Just briefly, I want to comment on one subject, and that is the question of earmarks in transportation. The Governor of my State put out a transportation plan for the entire State earlier this year. The only two highway projects for the entire region of the State in southeastern Massachusetts that several of us represent came because our colleagues in the committees did what we asked and earmarked some funding.

That is, not only were those earmarks very important for the local areas, but the State then adopted them as their only projects. So for people who think that earmarks somehow are some excrescence imposed from without, in my judgment, they often reflect better the local priorities; and one of the ones where I have gotten some help from the ranking member and others is to create the first handicapped-accessible commuter rail station on an important commuter route going into Boston from the west. I make no apologies for that earmark.
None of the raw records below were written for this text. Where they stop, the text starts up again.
(** What an acceptance under a claim needs and leaves. *)
Lemma insert_claimed t others now c k token g s x s' :
  business_key c = Some k -> presented_claim c = Some (token, g) ->
  _insert t others now c s = Ok (Inserted x, s') ->
  (exists q, claims s !! k = Some q /\ Claim.token q = token /\ Claim.generation q = g /\
     Claim.state q = ClaimState.active /\ now < Claim.expires_at q) /\
  (exists q, claims s' !! k = Some q /\ Claim.generation q = g /\
     Claim.state q = ClaimState.completed /\ Claim.batch_id q = Some x).
Proof.
  intros K P H. unfold _insert in H. rewrite K in H.
  apply stex_bind_ok in H as (p & s0 & [_ ->]%Outbox.lift_ok & H). destruct p; [discriminate|].
  apply stex_bind_ok in H as (u1 & s1 & H1 & H). apply stex_bind_ok in H as (b & s2 & H2 & H).
  apply stex_bind_ok in H as (u3 & s3 & H3 & H). apply stex_bind_ok in H as (u4 & s4 & [= <- <-] & H).
  apply stex_bind_ok in H as (u5 & s5 & [_ ->]%Outbox.lift_ok & [= -> ->]).
  rewrite P in H3. apply stex_bind_ok in H3 as (u6 & s6 & H6 & H3).
  apply stex_bind_ok in H3 as (u7 & s7 & H7 & H8).
  assert (C : claims s7 = claims s).
  { transitivity (claims s6); [by eapply same_insert_result in H7|].
    transitivity (claims s2); [by eapply same_check in H6|].
    transitivity (claims s1); [by eapply same_insert_batch in H2|].
    apply stex_bind_ok in H1 as (r & s0 & H1 & [= _ <-]). by eapply same_retire in H1. }
  unfold complete_claim in H8. apply stex_bind_ok in H8 as (y & s8 & U & [R ->]%Outbox.lift_ok).
  apply require_ok, bool_decide_eq_true in R.
  apply update_claim_ok in U as [[-> _] | (q & Q & G & _ & ->)]; [by destruct R|].
  bool_prop. rewrite C in Q.
  match goal with H : owned _ _ _ = true |- _ => apply owned_active in H as (T & Ge & A) end.
  split; [by exists q|]. eexists. simpl. by rewrite lookup_insert_eq.
Qed.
Unfortunately, this subcommittee, however, had to operate within the constraints of a terrible budget, and while they did the best they could, with one exception, I would join the gentleman from Michigan in regretting the choice that was made about the voucher funding formula; they did not, I think, take the right choice there. They adopted a formula that locks into the past, and let me predict now that Members, once again, are going to start hearing from their local communities as the year goes on about problems with vouchers, about the waiting list being too long, about people being upset; and it is probably because of what we have been coerced into doing here.

The other problem, though, is that in some cases we simply have too little money for the programs. Community Development Block Grants is cut I am told about 9 percent, $362 million. That is a very important program. It is not the fault of the subcommittee. They have been given an allocation. Well, I take it back. It is not the fault of those members of the subcommittee that did not vote for the budget. Members of the subcommittee that voted for the budget I think are hard-pressed to complain about what it did to their allocation. That is a self-inflicted wound.

But we ought to be clear that as a result of the spending constraints, I take it back, not spending constraints, the misallocated priorities, because there is certainly plenty of money being spent elsewhere in this budget that need not have been spent; but because of these terrible priorities, Community Development Block Grants gets about a 9 percent cut, and there is not much money for brownfields.

Hope VI is a very important program. Three years ago it was at $574 million. Today it is at $100 million because we have an administration ideologically opposed to it, despite an overwhelming bipartisan consensus that it is a good way to deal with housing.

Home funds, one of the few sources left now for construction, is cut further.

So I understand that the subcommittee did a good job within the constraints that they were given, although some of them gave themselves those constraints, but the consequence of these spending priorities of this Congress is underfunding of several important housing and community development priorities.